(Source records)
+===+

(* ===== verification/R2Props.v ===== *)
(** * Listings and objects of the object-store filesystem

    What [R2Fs] keeps consistent: the listing of each directory and the objects below it. *)

From stdpp Require Import base list numbers option strings pretty sorting.
From Stdlib Require Import ZArith Lia Ascii.
From S2P Require Import Prelude Strs RcText BTree Core FsTrait MemFs MemFsProps Field HttpText HttpFs Sync HttpServer TextFacts HttpTextFacts HttpProps R2.

Local Open Scope Z_scope.
Import HttpText R2.

(** ** Listings *)

Section Build.
Context {V : Type}.

Lemma bt_fold_get (l : list (string * V)) acc k : NoDup l.*1 →
  bt_get k (foldl (λ m kv, bt_insert kv.1 kv.2 m) acc l)
  = match bt_get k (filter (λ kv, kv.1 = k) l) with Some v => Some v | None => bt_get k acc end.
Proof.
  revert acc. induction l as [|[k' v] l IH]; intros acc Hnd; [done|].
  apply NoDup_cons in Hnd as [Hk Hnd]. cbn [foldl fst snd]. rewrite IH, filter_cons by done.
  cbn [fst]. rewrite bt_get_insert. destruct (decide (k' = k)) as [->|Hne].
  - cbn. rewrite !decide_True by done.
    destruct (bt_get k (filter _ l)) as [v'|] eqn:E; [|done].
    apply bt_get_elem, list_elem_of_filter in E as [_ E]. destruct Hk.
    apply list_elem_of_fmap. by exists (k, v').
  - by rewrite (decide_False (P:=k = k')) by congruence.
Qed.

Lemma bt_fold_wf (l : list (string * V)) acc : bt_wf acc → bt_wf (foldl (λ m kv, bt_insert kv.1 kv.2 m) acc l).
Proof. revert acc. induction l as [|kv l IH]; intros acc Hacc; [done|]. by apply IH, bt_insert_wf. Qed.
(* ===== verification/Proto.v ===== *)
(** * star9-protocol: the messages of the runtime

    Models the types of [crates/star9-protocol/src/runtime.rs]: what a host asks of the
    runtime about workers, ports and tasks, and what it is answered.  Their encoding is that
    of the CBOR crate and is not modelled. *)

From stdpp Require Import base list numbers option strings.
From Stdlib Require Import ZArith Lia Ascii.
From S2P Require Import Prelude Strs.

Local Open Scope Z_scope.

Record WorkerHandle := mkWorker { wk_worker_id : string; wk_task_id : string }.

Record EnvironmentEntry := mkEnv { env_name : string; env_value : string }.

Inductive ExecutionKind := Wasi | JsWasm | Native.

Inductive FdKind := FdFile | FdDirectory | FdPipe | FdSocket | FdPort.

Record FdDescriptor := mkFdDescriptor {
  fdd_fd : Z;
  fdd_kind : FdKind;
  fdd_path : option string;
  fdd_read : bool;
  fdd_write : bool;
  fdd_append : bool
}.

Record PortDescriptor := mkPort { pt_port_id : string; pt_name : string }.

Inductive StreamDescriptor := Inherit | Null | OnFd (d : FdDescriptor) | OnPort (p : PortDescriptor).

Record StdioSet := mkStdio {
  sio_stdin : StreamDescriptor;
  sio_stdout : StreamDescriptor;
  sio_stderr : StreamDescriptor
}.

Definition StdioSet_default : StdioSet := mkStdio Inherit Inherit Inherit.

Record ExecutionSpec := mkSpec {
  sp_kind : ExecutionKind;
  sp_module : string;
  sp_args : list string;
  sp_env : list EnvironmentEntry;
  sp_cwd : option string;
  sp_stdio : StdioSet;
  sp_fds : list FdDescriptor
}.

Record WorkerSpawnRequest := mkWorkerSpawn {
  wsr_worker : WorkerHandle;
  wsr_parent_task_id : option string
}.

Record WorkerStartRequest := mkWorkerStart {
  wst_worker : WorkerHandle;
  wst_execution : ExecutionSpec
}.

Record PortOpenRequest := mkPortOpen { por_worker : WorkerHandle; por_port : PortDescriptor }.

Record PortHandoff := mkPortHandoff {
  ph_worker : WorkerHandle;
  ph_target_task_id : string;
  ph_port : PortDescriptor
}.

Inductive StdioStream := Stdin | Stdout | Stderr.

Record StdioData := mkStdioData { sd_stream : StdioStream; sd_data : list byte; sd_eof : bool }.

Record FdData := mkFdData { fda_fd : Z; fda_data : list byte; fda_eof : bool }.

Inductive ExitStatus := ExitCode (code : Z) | Signal (name : string) | Trap (message : string).

Inductive TaskMessagePayload :=
| PReady
| PStdioData (d : StdioData)
| PFdData (d : FdData)
| PPortOpened (p : PortDescriptor)
| PPortHandoff (h : PortHandoff)
| PExit (s : ExitStatus).

Record TaskMessage := mkTaskMessage {
  tm_task_id : string;
  tm_worker_id : option string;
  tm_sequence : Z;
  tm_payload : TaskMessagePayload
}.

Record RuntimePathRequest := mkPathRequest { rp_task_id : string; rp_path : string }.

Record RuntimePathWriteRequest := mkPathWrite {
  rpw_task_id : string;
  rpw_path : string;
  rpw_data : list byte
}.

Record RuntimePathRenameRequest := mkPathRename {
  rpr_task_id : string;
  rpr_old_path : string;
  rpr_new_path : string
}.

Record RuntimePathTruncateRequest := mkPathTruncate {
  rpt_task_id : string;
  rpt_path : string;
  rpt_size : Z
}.

Record RuntimeFdOpenRequest := mkFdOpen {
  rfo_task_id : string;
  rfo_path : string;
  rfo_read : bool;
  rfo_write : bool;
  rfo_create : bool;
  rfo_truncate : bool;
  rfo_append : bool
}.

Record RuntimeFdRequest := mkFdRequest { rf_task_id : string; rf_fd : Z }.

Record RuntimeFdReadRequest := mkFdRead { rfr_task_id : string; rfr_fd : Z; rfr_len : Z }.

Record RuntimeFdWriteRequest := mkFdWrite {
  rfw_task_id : string;
  rfw_fd : Z;
  rfw_data : list byte
}.

Inductive RuntimeSeekWhence := WhenceStart | WhenceCurrent | WhenceEnd.

Record RuntimeFdSeekRequest := mkFdSeek {
  rfs_task_id : string;
  rfs_fd : Z;
  rfs_offset : Z;
  rfs_whence : RuntimeSeekWhence
}.

Record RuntimeMetadata := mkRuntimeMetadata {
  rm_name : string;
  rm_mode : Z;
  rm_size : Z;
  rm_modified_unix_nanos : Z;
  rm_uid : Z;
  rm_gid : Z
}.

Record RuntimeDirEntry := mkRuntimeDirEntry { rde_name : string; rde_metadata : RuntimeMetadata }.

Inductive RuntimeRequest :=
| SpawnWorker (r : WorkerSpawnRequest)
| StartWorker (r : WorkerStartRequest)
| OpenPort (r : PortOpenRequest)
| HandoffPort (r : PortHandoff)
| PostMessage (m : TaskMessage)
| PathRead (r : RuntimePathRequest)
| PathWrite (r : RuntimePathWriteRequest)
| PathStat (r : RuntimePathRequest)
| PathList (r : RuntimePathRequest)
| PathMkdir (r : RuntimePathRequest)
| PathRemove (r : RuntimePathRequest)
| PathRename (r : RuntimePathRenameRequest)
| PathTruncate (r : RuntimePathTruncateRequest)
| FdOpen (r : RuntimeFdOpenRequest)
| FdRead (r : RuntimeFdReadRequest)
| FdWrite (r : RuntimeFdWriteRequest)
| FdSeek (r : RuntimeFdSeekRequest)
| FdClose (r : RuntimeFdRequest).

Inductive RuntimeResponse :=
| RtUnit
| RtWorker (w : WorkerHandle)
| RtPort (p : PortDescriptor)
| RtTaskMessage (m : TaskMessage)
| RtExitStatus (s : ExitStatus)
| RtBytes (data : list byte)
| RtText (text : string)
| RtMetadata (m : RuntimeMetadata)
| RtDirEntries (es : list RuntimeDirEntry)
| RtFd (fd : Z)
| RtOffset (o : Z)
| RtCount (n : Z).

Module Proto.
(** [RuntimeRequest::method_name] *)
Definition method_name (request : RuntimeRequest) : string :=
  match request with
  | SpawnWorker _ => "SpawnWorker"
  | StartWorker _ => "StartWorker"
  | OpenPort _ => "OpenPort"
  | HandoffPort _ => "HandoffPort"
  | PostMessage _ => "PostMessage"
  | PathRead _ => "PathRead"
  | PathWrite _ => "PathWrite"
  | PathStat _ => "PathStat"
  | PathList _ => "PathList"
  | PathMkdir _ => "PathMkdir"
  | PathRemove _ => "PathRemove"
  | PathRename _ => "PathRename"
  | PathTruncate _ => "PathTruncate"
  | FdOpen _ => "FdOpen"
  | FdRead _ => "FdRead"
  | FdWrite _ => "FdWrite"
  | FdSeek _ => "FdSeek"
  | FdClose _ => "FdClose"
  end.
End Proto.

#[global] Instance ExecutionKind_eq_dec : EqDecision ExecutionKind.
Proof. solve_decision. Defined.
#[global] Instance FdKind_eq_dec : EqDecision FdKind.
Proof. solve_decision. Defined.
#[global] Instance WorkerHandle_eq_dec : EqDecision WorkerHandle.
Proof. solve_decision. Defined.
#[global] Instance PortDescriptor_eq_dec : EqDecision PortDescriptor.
Proof. solve_decision. Defined.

+===+

> [Work item] Your output should be an exact copy of the lines from the one containing "FdSeek _ =>" through the last line of the data above.

> [Exercise result]
  | FdSeek _ => "FdSeek"
  | FdClose _ => "FdClose"
  end.
End Proto.

#[global] Instance ExecutionKind_eq_dec : EqDecision ExecutionKind.
Proof. solve_decision. Defined.
#[global] Instance FdKind_eq_dec : EqDecision FdKind.
Proof. solve_decision. Defined.
#[global] Instance WorkerHandle_eq_dec : EqDecision WorkerHandle.
Proof. solve_decision. Defined.
#[global] Instance PortDescriptor_eq_dec : EqDecision PortDescriptor.
Proof. solve_decision. Defined.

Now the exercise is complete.